Segment Start: Exercise material

(* ===== verification/SerialPort.v ===== *)
(** * The serial port (src/kernel/memory.c)

    Setting up the first serial port and sending bytes through it, over the registers
    of a 16550 as its data sheet gives them. The characters come from [KPrintf], which
    says what [kprintf] prints. *)
From Stdlib Require Import ZArith Lia Ascii.
From stdpp Require Import strings numbers gmap base.
From stdpp Require Import list.
From S2P Require Import Prelude.
From S2P Require Import KPrintf.

Open Scope Z_scope.

Module SerialPort.

(** ** The device

    [busy] counts the reads of the line status until the transmitter is empty again,
    [delays] what it will be after each byte to come (0 when the list is used up).
    [early] counts the bytes written while the transmitter was not empty. *)
Record uart := mk_uart {
  divisor_lo : Z; divisor_hi : Z; ier : Z; lcr : Z; fcr : Z; mcr : Z;
  busy : nat; delays : list nat; sent : list Z; early : nat
}.

Definition dlab (u : uart) : bool := Z.testbit (lcr u) 7.

(** A byte for the transmitter. *)
Definition transmit (u : uart) (v : Z) : uart :=
  mk_uart (divisor_lo u) (divisor_hi u) (ier u) (lcr u) (fcr u) (mcr u)
    (default 0%nat (head (delays u))) (tail (delays u)) (sent u ++ [v])
    (match busy u with O => early u | S _ => S (early u) end).

(** A write to the register at an offset from the base port. *)
Definition uart_write (u : uart) (off v : Z) : uart :=
  let set lo hi i l f m := mk_uart lo hi i l f m (busy u) (delays u) (sent u) (early u) in
  if off =? 0 then
    if dlab u then set v (divisor_hi u) (ier u) (lcr u) (fcr u) (mcr u) else transmit u v
  else if off =? 1 then
    if dlab u then set (divisor_lo u) v (ier u) (lcr u) (fcr u) (mcr u)
    else set (divisor_lo u) (divisor_hi u) v (lcr u) (fcr u) (mcr u)
  else if off =? 2 then set (divisor_lo u) (divisor_hi u) (ier u) (lcr u) v (mcr u)
  else if off =? 3 then set (divisor_lo u) (divisor_hi u) (ier u) v (fcr u) (mcr u)
  else if off =? 4 then set (divisor_lo u) (divisor_hi u) (ier u) (lcr u) (fcr u) v
  else u.

(** The line status: bits 5 and 6 when the transmitter is empty. *)
Definition line_status (u : uart) : Z * uart :=
  (match busy u with O => 0x60 | S _ => 0 end,
   mk_uart (divisor_lo u) (divisor_hi u) (ier u) (lcr u) (fcr u) (mcr u)
     (pred (busy u)) (delays u) (sent u) (early u)).

Definition SERIAL_COM1_PORT : Z := 0x3F8.

Definition outb (u : uart) (port value : Z) : uart := uart_write u (port - SERIAL_COM1_PORT) value.

(** ** The driver *)

Definition serial_init (u : uart) : uart :=
  let u := outb u (SERIAL_COM1_PORT + 1) 0x00 in
  let u := outb u (SERIAL_COM1_PORT + 3) 0x80 in
  let u := outb u (SERIAL_COM1_PORT + 0) 0x01 in
  let u := outb u (SERIAL_COM1_PORT + 1) 0x00 in
  let u := outb u (SERIAL_COM1_PORT + 3) 0x03 in
  let u := outb u (SERIAL_COM1_PORT + 2) 0xC7 in
  let u := outb u (SERIAL_COM1_PORT + 4) 0x0B in
  outb u SERIAL_COM1_PORT 33.

Definition serial_is_transmit_empty (u : uart) : Z * uart :=
  let '(v, u) := line_status u in (Z.land v 0x20, u).

(** The wait has no bound of its own; [fuel] is the number of reads. *)
Fixpoint serial_wait (fuel : nat) (u : uart) : outcome uart :=
  match fuel with
  | O => Hang
  | S fuel =>
      let '(v, u) := serial_is_transmit_empty u in
      if v =? 0 then serial_wait fuel u else Ok u
  end.

Definition serial_putchar (fuel : nat) (a : ascii) (u : uart) : outcome uart :=
  u ← serial_wait fuel u;
  Ok (outb u SERIAL_COM1_PORT (Z.of_nat (nat_of_ascii a))).

(** The characters of a text, one after the other. *)
Fixpoint serial_send (fuel : nat) (text : list ascii) (u : uart) : outcome uart :=
  match text with
  | [] => Ok u
  | a :: text => u ← serial_putchar fuel a u; serial_send fuel text u
  end.

(** * Theorems *)

(** After [serial_init], whatever was in the registers: 115200 baud, eight bits without
    parity and one stop bit, the divisor no longer selected, interrupts off, and one
    [!] sent. *)
Lemma serial_init_spec u :
  let u' := serial_init u in
  divisor_lo u' = 1 /\ divisor_hi u' = 0 /\ lcr u' = 3 /\ dlab u' = false /\ fcr u' = 0xC7 /\
  mcr u' = 0x0B /\ sent u' = sent u ++ [33] /\ (dlab u = false -> ier u' = 0).
Proof.
  cbv zeta. unfold serial_init. set (u1 := outb u (SERIAL_COM1_PORT + 1) 0).
  assert (H : sent u1 = sent u /\ (dlab u = false -> ier u1 = 0)).
  { subst u1. unfold outb, uart_write. change (SERIAL_COM1_PORT + 1 - SERIAL_COM1_PORT) with 1.
    by destruct (dlab u). }
  clearbody u1. destruct H as [<- Hi], u1 as [lo hi i l f m b ds s er]. split_and!; [reflexivity..|exact Hi].
Qed.

(** The wait ends with the transmitter empty and nothing else changed. *)
Lemma serial_wait_spec u fuel :
  (busy u < fuel)%nat ->
  serial_wait fuel u = Ok (mk_uart (divisor_lo u) (divisor_hi u) (ier u) (lcr u) (fcr u) (mcr u)
    0 (delays u) (sent u) (early u)).
Proof.
  revert u. induction fuel as [|fuel IH]; intros u Hf; [lia|]. cbn [serial_wait].
  unfold serial_is_transmit_empty, line_status. destruct (busy u) as [|b] eqn:E; cbn; [done|].
  rewrite IH; [done|]. cbn. lia.
Qed.

(** A text is sent byte by byte, in order, and no byte before the transmitter is empty,
    with one more read than the longest delay. *)
Theorem serial_send_correct text u fuel :
  dlab u = false -> (busy u < fuel)%nat -> Forall (fun n => n < fuel)%nat (delays u) ->
  exists u', serial_send fuel text u = Ok u' /\
  sent u' = sent u ++ map (fun a => Z.of_nat (nat_of_ascii a)) text /\ early u' = early u /\ lcr u' = lcr u.
Proof.
  revert u. induction text as [|a text IH]; intros u Hd Hb Hs; cbn [serial_send].
  - exists u. cbn. by rewrite app_nil_r.
  - unfold serial_putchar. rewrite serial_wait_spec by done. cbn [mbind outcome_bind].
    unfold outb. rewrite Z.sub_diag. unfold uart_write. cbn [Z.eqb]. unfold dlab in *. cbn [lcr]. rewrite Hd.
    destruct (IH (transmit (mk_uart (divisor_lo u) (divisor_hi u) (ier u) (lcr u) (fcr u) (mcr u)
      0 (delays u) (sent u) (early u)) (Z.of_nat (nat_of_ascii a)))) as (u' & E & H1 & H2 & H3).
    + done.
    + cbn. destruct Hs; cbn; [lia|done].
    + cbn. by destruct Hs.
    + exists u'. rewrite E. cbn in H1, H2, H3. split_and!; [done| |done|done].
      rewrite H1, <- app_assoc. done.
Qed.

(** A port that never reports an empty transmitter stops the kernel. *)
Lemma serial_wait_hangs u fuel : (fuel <= busy u)%nat -> serial_wait fuel u = Hang.
Proof.
  revert u. induction fuel as [|fuel IH]; intros u Hf; [done|]. cbn [serial_wait].
  unfold serial_is_transmit_empty, line_status. destruct (busy u) as [|b] eqn:E; [lia|]. cbn. apply IH. cbn. lia.
Qed.

(** The set-up port prints what [kprintf] prints. *)
Example serial_hex :
  exists u', serial_send 4 (kprint_hex 0x2F)
    (serial_init (mk_uart 9 9 9 0 9 9 0 [3; 1; 2; 0]%nat [] 0)) = Ok u' /\ sent u' = [33; 50; 102] /\ early u' = 0%nat.
Proof. eexists. split; [vm_compute; reflexivity|]. split; reflexivity. Qed.

End SerialPort.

Segment End: Exercise material

Please return every line in the data that includes the string "Fixpoint".

Fixpoint serial_wait (fuel : nat) (u : uart) : outcome uart :=
Fixpoint serial_send (fuel : nat) (text : list ascii) (u : uart) : outcome uart :=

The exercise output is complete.